→ **What to work on**
Pull every line with "injection" from the data below and copy it.

→ **Information**
------------------------------
Definition promote_blocking (staged destination : Path) (language : Language)
  : io World (result Error unit) :=
  _ <-? match parent destination with
        | Some parent =>
            io_map (map_err (install_failed language "the cache root could not be created"))
              (create_dir_all parent)
        | None => io_ret (Ok tt)
        end ;;
  displaced <-? displace destination language ;;
  land staged destination language displaced.

Definition promote (staged destination : Path) (language : Language)
  : io World (result Error unit) :=
  blocking_run language (promote_blocking staged destination language).

(** Best effort: every failure is only logged. *)
Definition discard (path : Path) : io World unit :=
  _ <-- remove_dir_all path ;; io_ret tt.

(** ** The install lock *)

Definition lock_path (install_dir : Path) : Path := with_extension install_dir "lock".

Definition InstallLock_acquire (install_dir : Path) (language : Language)
  : io World (result Error Path) :=
  let lock_path := lock_path install_dir in
  _ <-? match parent lock_path with
        | Some parent =>
            io_map (map_err (fun error => Storage (ioe_text error))) (create_dir_all parent)
        | None => io_ret (Ok tt)
        end ;;
  blocking_run language
    (_ <-? io_map (map_err (install_failed language "the install lock could not be opened"))
             (open_lock lock_path) ;;
     _ <-? io_map (map_err (install_failed language "the install lock could not be taken"))
             (lock_exclusive lock_path) ;;
     io_ret (Ok lock_path)).

(** Dropping the lock closes the handle, which releases it. *)
Definition InstallLock_drop (lock : Path) : io World unit := emit (EvUnlock lock).

(** ** What a promotion changes *)

Definition same_tree_at (p : Path) (m m' : fs) : Prop :=
  forall rel, m' !! below p rel = m !! below p rel.

(** Everything filed under [a] in [m] is filed under [b] in [m']. *)
Definition moved_tree (a b : Path) (m m' : fs) : Prop :=
  forall rel, m' !! below b rel = m !! below a rel.

Lemma displace_spec d l w r w1 :
  apart d (aside_path d) -> displace d l w = (r, w1) ->
  match r with
  | Ok None => w_fs w1 = w_fs w
  | Ok (Some aside) =>
      aside = aside_path d
      /\ exists m, (forall q, under aside q = false -> m !! q = w_fs w !! q)
                   /\ w_fs w1 = move_tree d aside m
  | Err _ => forall q, under (aside_path d) q = false -> w_fs w1 !! q = w_fs w !! q
  end.
Proof.
  intros Hap. unfold displace, io_bind. destruct (exists_path d w) as [found wa] eqn:E.
  apply exists_path_fs in E as Hfs. destruct found; [|by intros [= <- <-]].
  destruct (remove_dir_all (aside_path d) wa) as [r1 wb] eqn:Er.
  assert (forall q, under (aside_path d) q = false -> w_fs wb !! q = w_fs w !! q) as Hwb.
  { intros q Hq. rewrite (remove_dir_all_frame _ _ _ _ _ Er Hq). by rewrite Hfs. }
  unfold io_try, io_map. destruct (rename d (aside_path d) wb) as [[[]|e] wc] eqn:Em.
  - intros [= <- <-]. split; [done|]. exists (w_fs wb). split; [done|].
    by apply rename_ok.
  - intros [= <- <-]. apply rename_err in Em. cbn. intros q Hq. rewrite Em. auto.
Qed.

Lemma create_parent_frame d e q w r w1 :
  match parent d with
  | Some up => io_map (map_err e) (create_dir_all up)
  | None => io_ret (Ok tt)
  end w = (r : result Error unit, w1) ->
  under q d = false \/ q = d -> same_tree_at q (w_fs w) (w_fs w1).
Proof.
  intros Hr Hq rel. destruct (parent d) as [up|] eqn:Hp; [|by injection Hr as _ <-].
  unfold io_map in Hr. destruct (create_dir_all up w) as [r1 w2] eqn:Ec. injection Hr as _ <-.
  eapply create_dir_all_frame; [exact Ec|]. intros Hin%elem_of_ancestors.
  assert (under q up = true) as Hqu by (eapply under_trans; [apply (under_below q rel)|done]).
  destruct Hq as [Hq| ->]; [|by rewrite (parent_not_under d up) in Hqu].
  rewrite (under_trans q up d) in Hq; [done|done|by apply parent_under].
Qed.

(** The report of a roll-back that failed too. *)
Definition unrestored (l : Language) (e : Error) : Prop :=
  exists why why', e = Install l ("the toolchain could not be installed (" +:+ why
    +:+ ") and the previous one could not be restored (" +:+ why' +:+ ")").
------------------------------
→ **Written response**
  intros Hr Hq rel. destruct (parent d) as [up|] eqn:Hp; [|by injection Hr as _ <-].
  unfold io_map in Hr. destruct (create_dir_all up w) as [r1 w2] eqn:Ec. injection Hr as _ <-.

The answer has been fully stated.